Pressurised water reactor cold shutdown transient analysis

Abstract

The term “shutdown” as it applies to Nuclear Power Plants cannot be construed as meaning either dormant or inherently safe. Once a nuclear reactor is brought to the cold shutdown condition there are still decay process going on inside the reactor with the accompanying generation of heat in the megawatt range. There is a vast body of literature available investigating the occurrence of transients in reactors at varying levels of power and even hot standby, but comparatively little is available investigating transients in the cold shutdown condition.

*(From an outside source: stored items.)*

(** ** Correctness of memmove *)

Section Move.
Context (m : memory) (dst src n : Z).
Hypothesis (Hn : 0 <= n) (Hd0 : 0 <= dst) (Hs0 : 0 <= src).
Hypothesis (Hd1 : dst + n <= PROGRAM_PAGE) (Hs1 : src + n <= PROGRAM_PAGE).

Lemma move_seg a k : 0 <= a → 0 <= k → a + k <= PROGRAM_PAGE → seg a k.
Proof. intros; by apply seg_kernel. Qed.

(** Upwards, with the destination below the source. *)
Lemma rep_movsb_up c m1 k :
  dst <= src → copied m m1 dst src k → 0 <= k → k + Z.of_nat c = n →
  copied m (rep_movsb c false m1 (src + k) (dst + k)) dst src n.
Proof.
  intros Hle. revert m1 k. induction c as [|c IH]; intros m1 k Hc Hk Hkn; cbn [rep_movsb].
  - by replace n with k by lia.
  - rewrite <- !Z.add_assoc. apply IH; [|lia..].
    replace (ld8 m1 (src + k)) with (ld8 m (src + k)).
    + eapply writes_ext; [|apply writes_snoc; [exact Hc|apply move_seg; lia|lia]].
      intros i Hi. cbn. bcase; subst. by rewrite u8_small by apply ld8_range.
    + symmetry. apply (writes_frame m m1 dst k (λ i, ld8 m (src + i))); [done|].
      destruct (decide (k = 0)); [lia|]. rewrite !phys_kernel by lia. lia.
Qed.

(** Downwards, with the destination above the source. *)
Lemma rep_movsb_down c m1 k :
  src < dst → writes m m1 (dst + k) (n - k) (λ i, ld8 m (src + k + i)) → k = Z.of_nat c → k <= n →
  copied m (rep_movsb c true m1 (src + k - 1) (dst + k - 1)) dst src n.
Proof.
  intros Hlt. revert m1 k. induction c as [|c IH]; intros m1 k Hc Hk Hkn; cbn [rep_movsb].
  - subst k. revert Hc. cbn [Z.of_nat]. by rewrite !Z.add_0_r, Z.sub_0_r.
  - replace (src + k - 1 + -1) with (src + (k - 1) - 1) by lia.
    replace (dst + k - 1 + -1) with (dst + (k - 1) - 1) by lia. apply IH; [|lia..].
    replace (ld8 m1 (src + k - 1)) with (ld8 m (src + k - 1)).
    + replace (n - (k - 1)) with (n - k + 1) by lia.
      replace (dst + (k - 1)) with (dst + k - 1) by lia.
      eapply writes_ext; [|apply writes_cons; [|apply move_seg; lia|lia]].
      2: { replace (dst + k - 1 + 1) with (dst + k) by lia. exact Hc. }
      intros i Hi. cbn. bcase.
      * subst. rewrite u8_small by apply ld8_range. f_equal. lia.
      * f_equal. lia.
    + symmetry. apply (writes_frame m m1 (dst + k) (n - k) (λ i, ld8 m (src + k + i))); [done|].
      destruct (decide (k = n)); [subst; lia|]. rewrite !phys_kernel by lia. lia.
Qed.
End Move.

(** [memmove] copies correctly between overlapping objects of the kernel,
    whichever comes first.  It leaves the direction flag set exactly when the
    destination is above the source, which the calling convention forbids. *)
Theorem memmove_correct (m : memory) (dest src n : Z) :
  0 <= n < 4294967296 → 0 <= dest → 0 <= src →
  dest + n <= PROGRAM_PAGE → src + n <= PROGRAM_PAGE →
  copied m (memmove m dest src n).1 dest src n ∧
  ((memmove m dest src n).2 = true ↔ src < dest).
Proof.
  intros Hn Hd Hs Hd1 Hs1. unfold memmove. unfold PROGRAM_PAGE in Hd1, Hs1.
  rewrite (u32_small dest), (u32_small src), (u32_small n) by lia.
  destruct (Z.leb_spec dest src); cbn [fst snd].
  - split; [|lia]. rewrite <- (Z.add_0_r src) at 1. rewrite <- (Z.add_0_r dest) at 1.
    apply rep_movsb_up; [unfold PROGRAM_PAGE; lia..|apply writes_nil|lia|lia].
  - split; [|lia].
    apply (rep_movsb_down m dest src n); [unfold PROGRAM_PAGE; lia..| |lia|lia].
    rewrite Z.sub_diag. apply writes_nil.
Qed.

(** Two bytes up, over itself. *)
Lemma memmove_correct_witness :
  0x500000 + 6 <= PROGRAM_PAGE ∧
  copied example_memory (memmove example_memory 0x500002 0x500000 6).1 0x500002 0x500000 6 ∧
  (memmove example_memory 0x500002 0x500000 6).2 = true.
Proof.
  split; [unfold PROGRAM_PAGE; lia|].
  destruct (memmove_correct example_memory 0x500002 0x500000 6) as [H1 H2]; [unfold PROGRAM_PAGE; lia..|].
  split; [exact H1|]. apply H2. lia.
Defined.

(** A word of a copy. *)
Lemma copied_ld32 m m' dst src k o :
  copied m m' dst src k → seg dst k → 0 <= o → o + 4 <= k → ld32 m' (dst + o) = ld32 m (src + o).
Proof.
  intros Hc Hs Ho Hk. unfold ld32.
  assert (Hb : ∀ i, 0 <= i < 4 → ld8 m' (dst + o + i) = ld8 m (src + o + i)).
  { intros i Hi. rewrite <- !Z.add_assoc. by rewrite (writes_at _ _ _ _ _ _ Hc Hs) by lia. }
  by rewrite <- (Z.add_0_r (dst + o)), <- (Z.add_0_r (src + o)), !Hb, !Z.add_0_r, !Hb by lia.
Qed.

Lemma memcpy_0 m d a : memcpy m d a 0 = m.
Proof. done. Qed.

(** From here on the copies are known by their effect. *)
#[global] Opaque memcpy memset.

The objective of this investigation was to simulate the insertion of selected transients into a Westinghouse 3 loop pressurised water reactor – CPR 1000 - and carry out an analysis of said transient insertions in terms of the behaviour of the reactor. The transients that were analysed were: * Complete Residual Heat Removal failure without replenishment of Reactor Coolant System inventory * Loss of coolant accident (Hot and cold legs) * Inadvertent control rod withdrawal * Moderator dilution * Fuel clad failure The analysis revealed that by far the most severe repercussions – in fact meltdown – came about as a result of Residual Heat Removal failure without Reactor Coolant System replenishment. If steps are not taken to re-establish Residual Heat Removal in 5 hours and 10 minutes, the situation rapidly deteriorates to the point where meltdown occurs a further 2 hours and 29 minutes later. Large break Loss of Coolant Accidents were easily handled by the Residual Heat Removal System and held no real danger. Inadvertent rod withdrawal, moderator dilution and fuel clad failure either had to have key variables shifted so far away from the cold shutdown condition or the extent of the transient raised far beyond design based accident conditions, or both, yet did not hold any real threat as the available systems kept the reactor safe. It is recommended that selected combinations of transients are injected into the reactor and analysed and that Residual Heat Removal failure without replenishment is re-simulated with commercial code such as CORYs or MAPPS and analysed further.